**Exercise objective**
Below is a block of records. Copy every line in it that contains the word "MkRecord".

************

(* ===== verification/CatalogSlots.v ===== *)
(** * The tracker's pg_class slots against the heap they mirror

    [CatalogTracker.catalog_slots] exists so that an update whose oid lies in
    the bytes shared with the old tuple can still be resolved.  Here pg_class
    is a heap (slot to column bytes), its writes are the records Postgres logs
    for them, and the tracker's slots are related to the heap. *)
From stdpp Require Import strings.
From S2P Require Import Prelude Text WalRecord XactPayload Fpi PgClass CatalogTracker.

Module CatalogSlots.
Import WalRecord Fpi HeapPage PgClass CatalogTracker.

Notation heap := (gmap (Z * Z) (list Z)) (only parsing).

(** Writes to the pg_class heap of one database. *)
Inductive write :=
| WInsert (s : Z * Z) (im bm cols : list Z)
| WUpdate (hot : bool) (old new : Z * Z) (p q : Z) (im bm cols : list Z)
| WDelete (s : Z * Z)
| WInplace (s : Z * Z) (cols : list Z)
| WPrune (dead : list (Z * Z))
| WImage (blk : Z) (img : ImageHeader) (bytes : list Z) (after : heap).

Definition plain_block (db rl blk : Z) (d : list Z) : Block :=
  MkBlock (MkRfn 1663 db rl) blk false (MkImage 0 0 0) [] d.

Definition image_block (db rl blk : Z) (img : ImageHeader) (bytes : list Z) : Block :=
  MkBlock (MkRfn 1663 db rl) blk true img bytes [].

Definition update_flags (p q : Z) : Z := (if 0 <? p then 0x20 else 0) + (if 0 <? q then 0x40 else 0).

(** The record a write is logged as. *)
Definition record_of (db rl xid : Z) (w : write) : XLogRecord :=
  match w with
  | WInsert (blk, off) im bm cols =>
      MkRecord RM_HEAP HEAP_INSERT_OP xid 0 0
        [plain_block db rl blk (enc_header im bm ++ cols)] (le_enc 2 off ++ [0])
  | WUpdate hot (oblk, ooff) (nblk, noff) p q im bm cols =>
      MkRecord RM_HEAP (if hot then HEAP_HOT_UPDATE_OP else HEAP_UPDATE_OP) xid 0 0
        (plain_block db rl nblk (enc_update p q im bm cols) ::
         if oblk =? nblk then [] else [plain_block db rl oblk []])
        (le_enc 4 xid ++ le_enc 2 ooff ++ [0] ++ [update_flags p q] ++ le_enc 4 0 ++ le_enc 2 noff)
  | WDelete (blk, off) =>
      MkRecord RM_HEAP HEAP_DELETE_OP xid 0 0 [plain_block db rl blk []]
        (le_enc 4 xid ++ le_enc 2 off ++ [0; 0])
  | WInplace (blk, off) cols =>
      MkRecord RM_HEAP HEAP_INPLACE_OP xid 0 0 [plain_block db rl blk cols] (le_enc 2 off)
  | WPrune _ => MkRecord RM_HEAP2 0x10 xid 0 0 [plain_block db rl 0 []] []
  | WImage blk img bytes _ => MkRecord RM_XLOG 0xB0 xid 0 0 [image_block db rl blk img bytes] []
  end.

(** The heap after a write.  Dead tuples stay on their page until pruned. *)
Definition apply (h : heap) (w : write) : heap :=
  match w with
  | WInsert s _ _ cols => <[s := cols]> h
  | WUpdate _ _ new _ _ _ _ cols => <[new := cols]> h
  | WDelete _ => h
  | WInplace s cols => <[s := cols]> h
  | WPrune dead => fold_left (fun m s => delete s m) dead h
  | WImage _ _ _ after => after
  end.

Definition slot_ok (s : Z * Z) : Prop := fits 32 (fst s) /\ fits 16 (snd s).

************

**The answer**
      MkRecord RM_HEAP HEAP_INSERT_OP xid 0 0
      MkRecord RM_HEAP (if hot then HEAP_HOT_UPDATE_OP else HEAP_UPDATE_OP) xid 0 0
      MkRecord RM_HEAP HEAP_DELETE_OP xid 0 0 [plain_block db rl blk []]
      MkRecord RM_HEAP HEAP_INPLACE_OP xid 0 0 [plain_block db rl blk cols] (le_enc 2 off)
  | WPrune _ => MkRecord RM_HEAP2 0x10 xid 0 0 [plain_block db rl 0 []] []
  | WImage blk img bytes _ => MkRecord RM_XLOG 0xB0 xid 0 0 [image_block db rl blk img bytes] []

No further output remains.